Mickman music has always been full of messages, from the ocean of consciousness in “Dissolution” to songs sampling Richard Nixon, Ronald Reagan and George W. Bush. “In my older music, I was so definitive about the message that I was trying to get across. I still am, but I’ve definitely toned down the deliberate, direct messaging.” One can hear the drop off in vocal samples over time across the Mickman catalog. 

“If you’re trying to convey a message in music, I feel like you can almost get farther with just the intention and idea you have when you’re making it than with the samples and words you’re putting into it. There’s a big power in the subconscious nature of music. I’m trying to leave it more up for interpretation now rather than being like, ‘you’re being lied to and your mind’s being controlled!!’ That’s a little too on the nose,” Cam says with a chuckle, “but I was super big on it back in the day.”

He was willing to share thoughts about “Branch Point” from the album Ether Excerpt when I pressed him. “I think there’s definitely going to be a branch point, a tipping point, a threshold that we cross when there will be a pretty definitive outcome in one way or another. It’s going to either be a nice, fluffy utopian ride in the park or quite literally the exact opposite. The average person that you pull off the side of the street, I don’t know if they’re ready for it. I think they’re more ready for the latter than they are willing to put in the work to make a better outcome.” Macro perspectives like these on the purpose and path of humanity appear constantly in Mickman’s music. 

Hearing Cameron speak about his career from start to finish, it crystallized in my mind at PlayStation just how crazed and obsessive his approach is. Through sleepless nights, countless hours in front of the computer, long car rides, dozens of load-ins and tear-downs, he made his own lane and did so without compromising his ideals. Once I thought back, I remembered past glimpses of his obsession and his undeniable desire for independence.

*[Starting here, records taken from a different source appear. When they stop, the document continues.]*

(** X1. Take a position whose column letter is a character of the text
    model (columns -97 to 158, which contains every board up to 159
    columns).  When its row number has at most [int_max_str_digits] digits,
    [__str__] returns a text and [from_string] parses that text back to the
    same position; when the row number has more digits, [__str__] raises
    [ValueError]. *)
Theorem position_text_round_trip :
  forall p,
    -97 <= x_coord p < 159 ->
    (Z.abs (y_coord p + 1) < 10 ^ int_max_str_digits ->
     exists s,
       ChessPosition_str p = Ok (Some s) /\
       ChessPosition_from_string s = Ok p) /\
    (10 ^ int_max_str_digits <= Z.abs (y_coord p + 1) ->
     ChessPosition_str p = Raise ValueError).
Proof.
  intros p Hx.
  assert (Hchr : chr (97 + x_coord p)
                 = Ok (Some (ascii_of_nat (Z.to_nat (97 + x_coord p)))))
    by (apply chr_letter; lia).
  split.
  - intros Hlimit.
    exists (String (ascii_of_nat (Z.to_nat (97 + x_coord p)))
                   (decimal (y_coord p + 1))).
    split.
    + unfold ChessPosition_str. change (ord "a") with 97. rewrite Hchr.
      cbn [bind].
      destruct (str_cases (y_coord p + 1)) as [[_ ->]|[Hbig _]]; [|lia].
      reflexivity.
    + apply ChessPosition_from_string_decimal; [|exact Hlimit].
      apply ord_ascii_of_nat. lia.
  - intros Hbig. unfold ChessPosition_str. change (ord "a") with 97.
    rewrite Hchr. cbn [bind].
    destruct (str_cases (y_coord p + 1)) as [[Hlimit _]|[_ ->]]; [lia|].
    reflexivity.
Qed.

Lemma position_text_round_trip_witness :
  ChessPosition_str (mkPos 4 3) = Ok (Some "e4"%string) /\
  exists s,
    ChessPosition_str (mkPos 4 3) = Ok (Some s) /\
    ChessPosition_from_string s = Ok (mkPos 4 3).
Proof.
  split; [vm_compute; reflexivity|].
  apply (position_text_round_trip (mkPos 4 3)).
  - cbn [x_coord]. lia.
  - apply Z.ltb_lt. vm_compute. reflexivity.
Defined.

Lemma split_space_no_space s :
  count_space s = O -> split_space s = [s].
Proof.
  induction s as [|c rest IH]; cbn [count_space split_space]; [reflexivity|].
  destruct (ord c =? 32); [discriminate|].
  intros H. rewrite (IH H). reflexivity.
Qed.

Lemma split_space_append s1 s2 :
  count_space s1 = O ->
  split_space (String.append s1 (String " " s2)) = s1 :: split_space s2.
Proof.
  induction s1 as [|c rest IH]; cbn [count_space String.append].
  - intros _. reflexivity.
  - cbn [split_space]. destruct (ord c =? 32); [discriminate|].
    intros H. rewrite (IH H). reflexivity.
Qed.

Lemma length_split_space s :
  List.length (split_space s) = S (count_space s).
Proof.
  induction s as [|c rest IH]; cbn [count_space split_space]; [reflexivity|].
  destruct (ord c =? 32); cbn [List.length]; [rewrite IH; reflexivity|].
  destruct (split_space rest) as [|token tokens]; [discriminate IH|].
  exact IH.
Qed.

He performed at a Rust show in the basement at Brooklyn Bazaar in 2017 when he and DeeZ were touring. Eric was on sound and the three of them were carting Cam’s purple Funktion One rig from city to city. Once the show ended at 3:00 am, there was Cameron spry and ready to carry these gigantic subwoofers back up the slim stair set. Earlier this year he played the early arrival party at Solasta Festival in North Carolina, then flew back to Illinois and threw a show in Peoria the next day, essentially without sleeping. “That was a pretty exhausting mental run.”

Mickman performing at Solasta Festival in North Carolina 2019 (Credit: JV Photography)

Mickman performing at Solasta Festival in North Carolina 2019 (Credit: JV Photography)

What motivates this madness? “The whole chute and ladder game, in terms of, ‘you gotta start off small and play in bars, then open for these people, you’ll get a little bit better and a little bit better and then maybe you’ll get on a show that has some pro audio,’ I just put all of that off the table. I was much more interested in curating my own experience rather than being involved in someone else’s…Trying to materialize and manifest my own vision.”

“You’re mighty ambitious, I said to Cam. “I never truly realized how ambitious, because in person you’re a pretty laid back dude.” 

“Move in silence, baby,” he responded. 

“Like lasagna,” I added. 

“Exactly,” he laughed. We toasted. 

Now, Cam’s career is accelerating. He’s playing out more and more frequently, he’s moving upwards on lineups, and he’s become comfortable enough to get a booking agent - Hasan over at Envisioned Arts. It will be fun to watch how Cam’s creativity evolves as the context around that creativity changes. What’s not likely to change? His obsessive, single-minded focus. On top of priceless musical talent painstakingly developed without musical training, it’s his energy and intensity that make Mickman special. “There have been a bunch of different things that I’ve been passionate about in my life that have ebbed and flowed. Then the whole making music thing came into play, and I’ve just never been more sure about something ever.”